** WHAT THE EXERCISE ASKS **
Look below for lines that hold the string "behind" and copy each one.

(Stored items)
▼

(** * Credit approval system: the scoring and eligibility engine

    A shallow embedding of [loans/services.py] and of the part of
    [loans/models.py] it reads, with the properties of the engine proved
    over it.

    Modelling conventions.
    - Python [int] is [Z].
    - Python [float] and the [DecimalField] columns are exact rationals
      ([Q]): the model computes with the number a float stands for, so
      binary64 rounding error, overflow, infinities and NaN are outside
      it.  Order and equality tests on them are [Qle_bool], [Qlt_bool]
      and [Qeq_bool].
    - What depends on how a float operation rounds, or on whether it
      raises, is stated over the module [Generic]: the same functions
      with the operations on floats left to a class.
    - An exception is a value of [exn]; code that can raise returns in
      the error monad [result].
    - [date.today()] is the parameter [today]; the database is the
      parameter [db], a snapshot of the two tables. *)

From Stdlib Require Import ZArith QArith Qround Qpower Lqa List Bool Lia.
From Stdlib Require Import Floats.
From Stdlib Require String.
Import String.StringSyntax.
Delimit Scope string_scope with string.
Import ListNotations.

Local Open Scope Z_scope.

(** ** Python numerics *)

Module Py.

(** The exceptions the engine can raise. *)
Inductive exn : Type :=
| ZeroDivisionError
| OverflowError
| ValueError.

(** A computation that returns a value or raises. *)
Inductive result (A : Type) : Type :=
| Ok (a : A)
| Raise (e : exn).

Arguments Ok {A} a.
Arguments Raise {A} e.

Definition bind {A B : Type} (m : result A) (k : A -> result B) : result B :=
  match m with
  | Ok a => k a
  | Raise e => Raise e
  end.

Definition Qlt_bool (a b : Q) : bool := negb (Qle_bool b a).

(** [a / b] on numbers: raises when the divisor is zero. *)
Definition truediv (a b : Q) : result Q :=
  if Qeq_bool b 0 then Raise ZeroDivisionError else Ok (a / b)%Q.

(** [b ** n] for a float [b] and an int [n]: zero to a negative power
    raises. *)
Definition pow (b : Q) (n : Z) : result Q :=
  if Qeq_bool b 0 && (n <? 0) then Raise ZeroDivisionError
  else Ok (Qpower b n).

(** [int(x)]: truncation towards zero. *)
Definition int (x : Q) : Z := Z.quot (Qnum x) (Zpos (Qden x)).
(** The value holds no value of another type than those
    [convertToUnicode] tests for. *)
Fixpoint known_types (obj : pyobj) : bool :=
  match obj with
  | PStr _ | PNone | PInt _ | PBool _ | PBytes _ => true
  | POther _ => false
  | PList l | PTuple l => forallb known_types l
  end.

(** Branches for the examples. *)
Module BranchCases.

Definition remote_and_local : list string :=
  ["master"; "remotes/origin/debian/melodic/foo"; "debian/melodic/foo";
   "debian/melodic/bar"; "release/melodic/foo"].

Definition three : list string :=
  ["debian/melodic/baz"; "debian/melodic/qux"; "debian/melodic/foo"].

End BranchCases.

(** *** Vocabulary of the statements on descriptions *)

(** Every white space character of [s] is a space that follows a character
    which is no white space; with [prev] set, the start of [s] counts as
    following a white space. *)
Fixpoint spaced (prev : bool) (s : string) : bool :=
  match s with
  | "" => true
  | String c r =>
      if PyStr.is_space c then Ascii.eqb c " " && negb prev && spaced true r
      else spaced false r
  end.

(** The last character of [s] is white space. *)
Fixpoint last_is_space (s : string) : bool :=
  match s with
  | "" => false
  | String c "" => PyStr.is_space c
  | String _ r => last_is_space r
  end.

(** [w] holds no white space. *)
Fixpoint no_space (w : string) : bool :=
  match w with
  | "" => true
  | String c r => negb (PyStr.is_space c) && no_space r
  end.

(** *** Template files *)

Module Templates.

(** [s.endswith(suffix)] *)
Definition endswith (suffix s : string) : bool :=
  (String.length suffix <=? String.length s)%nat
  && String.eqb
       (String.substring (String.length s - String.length suffix)
          (String.length suffix) s)
       suffix.

(** [s[:-n]] for [n > 0] *)
Definition drop_last (n : nat) (s : string) : string :=
  String.substring 0 (String.length s - n) s.

(** What a path names: a file with its text and its permission bits, or a
    directory. *)
Inductive node :=
| File (text : string) (mode : N)
| Dir (mode : N).

Definition node_mode (n : node) : N :=
  match n with
  | File _ mode | Dir mode => mode
  end.

(** [os.chmod] of what the path names. *)
Definition node_chmod (n : node) (mode : N) : node :=
  match n with
  | File text _ => File text mode
  | Dir _ => Dir mode
  end.

(** [pkg['Package']] for a value of the aggregated view. *)
Definition entry_Package (entry : ViewEntry) : string :=
  match entry with
  | PkgEntry s => s_Package s
  | HeaderEntry h => h_Package h
  end.

(** The files and directories, by their path as the code writes it: the
    folder that [process_template_files] is handed is written relative, all
    the paths under it absolute, and the code never writes one file both
    ways. *)
Definition FS : Type := list (string * node).

(** What the template code takes from outside. *)
Class TemplateSystem := {
  (** [os.path.abspath(p)] *)
  abspath : string → string;
  (** [os.listdir(p)]: the names in the directory, in the order that the
      system gives them *)
  listdir : FS → string → run (list string);
  (** [em.expand(template, **subs)] *)
  em_expand : string → ViewEntry → run string;
  (** the permission bits of a file that [open] creates *)
  default_mode : N;
  (** [repr] of a path, in the text of an [OSError] *)
  path_repr : string → string
}.

(** A computation on the file system: the file system it leaves, also when
    it fails, and the run. *)
Definition fsrun (A : Type) : Type := FS → FS * run A.

Definition fs_bind {A B} (f : A → fsrun B) (m : fsrun A) : fsrun B :=
  λ fs,
    match m fs with
    | (fs', (ev, Return a)) =>
        let '(fs'', (ev', r)) := f a fs' in (fs'', (ev ++ ev', r))
    | (fs', (ev, SysExit arg)) => (fs', (ev, SysExit arg))
    | (fs', (ev, Raise e)) => (fs', (ev, Raise e))
    end.

#[global] Instance fsrun_mret : MRet fsrun := λ A a fs, (fs, mret a).
#[global] Instance fsrun_mbind : MBind fsrun := λ A B f m, fs_bind f m.

(** A run that leaves the file system as it is. *)
Definition fs_lift {A} (m : run A) : fsrun A := λ fs, (fs, m).

Section Templates.
Context `{TemplateSystem}.

Definition is_a_directory {A} (p : string) : run A :=
  raise (Exception "IsADirectoryError"
           ("[Errno 21] Is a directory: " +:+ path_repr p)).

Definition no_such_file {A} (p : string) : run A :=
  raise (Exception "FileNotFoundError"
           ("[Errno 2] No such file or directory: " +:+ path_repr p)).

(** [os.path.exists(p)] *)
Definition fs_exists (p : string) : fsrun bool :=
  λ fs, (fs, mret (bool_decide (is_Some (PyDict.get fs p)))).

(** [os.path.isdir(p)] *)
Definition fs_isdir (p : string) : fsrun bool :=
  λ fs,
    (fs, mret (match PyDict.get fs p with Some (Dir _) => true | _ => false end)).

(** [open(p, 'r').read()] *)
Definition fs_read (p : string) : fsrun string :=
  λ fs,
    (fs, match PyDict.get fs p with
         | Some (File text _) => mret text
         | Some (Dir _) => is_a_directory p
         | None => no_such_file p
         end).

(** [io.open(p, 'w').write(text)]: the file is made or emptied first. *)
Definition fs_write (p text : string) : fsrun unit :=
  λ fs,
    match PyDict.get fs p with
    | Some (File _ mode) => (PyDict.setitem fs p (File text mode), mret ())
    | Some (Dir _) => (fs, is_a_directory p)
    | None => (PyDict.setitem fs p (File text default_mode), mret ())
    end.

(** [io.open(p, 'a').write(text)]: the text goes behind what the file
    holds. *)
Definition fs_append (p text : string) : fsrun unit :=
  λ fs,
    match PyDict.get fs p with
    | Some (File old mode) =>
        (PyDict.setitem fs p (File (old +:+ text) mode), mret ())
    | Some (Dir _) => (fs, is_a_directory p)
    | None => (PyDict.setitem fs p (File text default_mode), mret ())
    end.

(** [shutil.copymode(src, dst)]: the permission bits of [src] are read and
    set on [dst]. *)
Definition fs_copymode (src dst : string) : fsrun unit :=
  λ fs,
    match PyDict.get fs src with
    | None => (fs, no_such_file src)
    | Some from =>
        match PyDict.get fs dst with
        | None => (fs, no_such_file dst)
        | Some to =>
            (PyDict.setitem fs dst (node_chmod to (node_mode from)), mret ())
        end
    end.

(** The loop of lines 512-545 over the names of the folder; [recurse] is
    the call of the function on a folder inside. *)
Fixpoint process_items (recurse : string → fsrun (list string))
    (path : string) (master : ViewEntry) (items : list string)
    (processed_items : list string) : fsrun (list string) :=
  match items with
  | [] => mret processed_items
  | item :: items =>
      if negb (String.eqb item "control_package.em") then
        let full_path := abspath (PyPath.join path item) in
        if bool_decide (PyPath.basename full_path ∈ ["."; ".."; ".git"; ".svn"])
        then process_items recurse path master items processed_items
        else
          fs_isdir full_path ≫= λ isdir : bool,
          (if isdir then
             sub_items ← recurse full_path;
             mret (processed_items ++ (PyPath.join full_path <$> sub_items))
           else mret processed_items) ≫= λ processed_items : list string,
          if negb (endswith ".em" full_path)
          then process_items recurse path master items processed_items
          else
            fs_read full_path ≫= λ template : string,
            (* Remove extension *)
            let template_path := drop_last (String.length ".em") full_path in
            let template_path :=
              if String.eqb item "control_header.em"
              then drop_last (String.length "_header.em") full_path
              else template_path in
            (* Expand template *)
            fs_lift (em_expand template master) ≫= λ result : string,
            (* Don't write an empty file *)
            if (String.length result =? 0)%nat
               && bool_decide (PyPath.basename template_path ∈ ["copyright"])
            then
              process_items recurse path master items
                (processed_items ++ [full_path])
            else
              (* Write the result *)
              fs_write template_path result ≫= λ _ : unit,
              (* Copy the permissions *)
              fs_copymode full_path template_path ≫= λ _ : unit,
              process_items recurse path master items
                (processed_items ++ [full_path])
      else process_items recurse path master items processed_items
  end.

(** Lines 559-566: one text behind the other, for every value of the view
    but those whose ['Package'] is that of the header. *)
Fixpoint append_packages (template template_path : string)
    (subs : list (string * ViewEntry)) : fsrun unit :=
  match subs with
  | [] => mret ()
  | (key, pkg) :: subs =>
      (if negb (String.eqb (entry_Package pkg) "tesseract-core") then
         fs_lift (em_expand template pkg) ≫= λ result : string,
         (* Write the result *)
         fs_append template_path result
       else mret ()) ≫= λ _ : unit,
      append_packages template template_path subs
  end.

▲

** THE ANSWER **
(** [io.open(p, 'a').write(text)]: the text goes behind what the file
(** Lines 559-566: one text behind the other, for every value of the view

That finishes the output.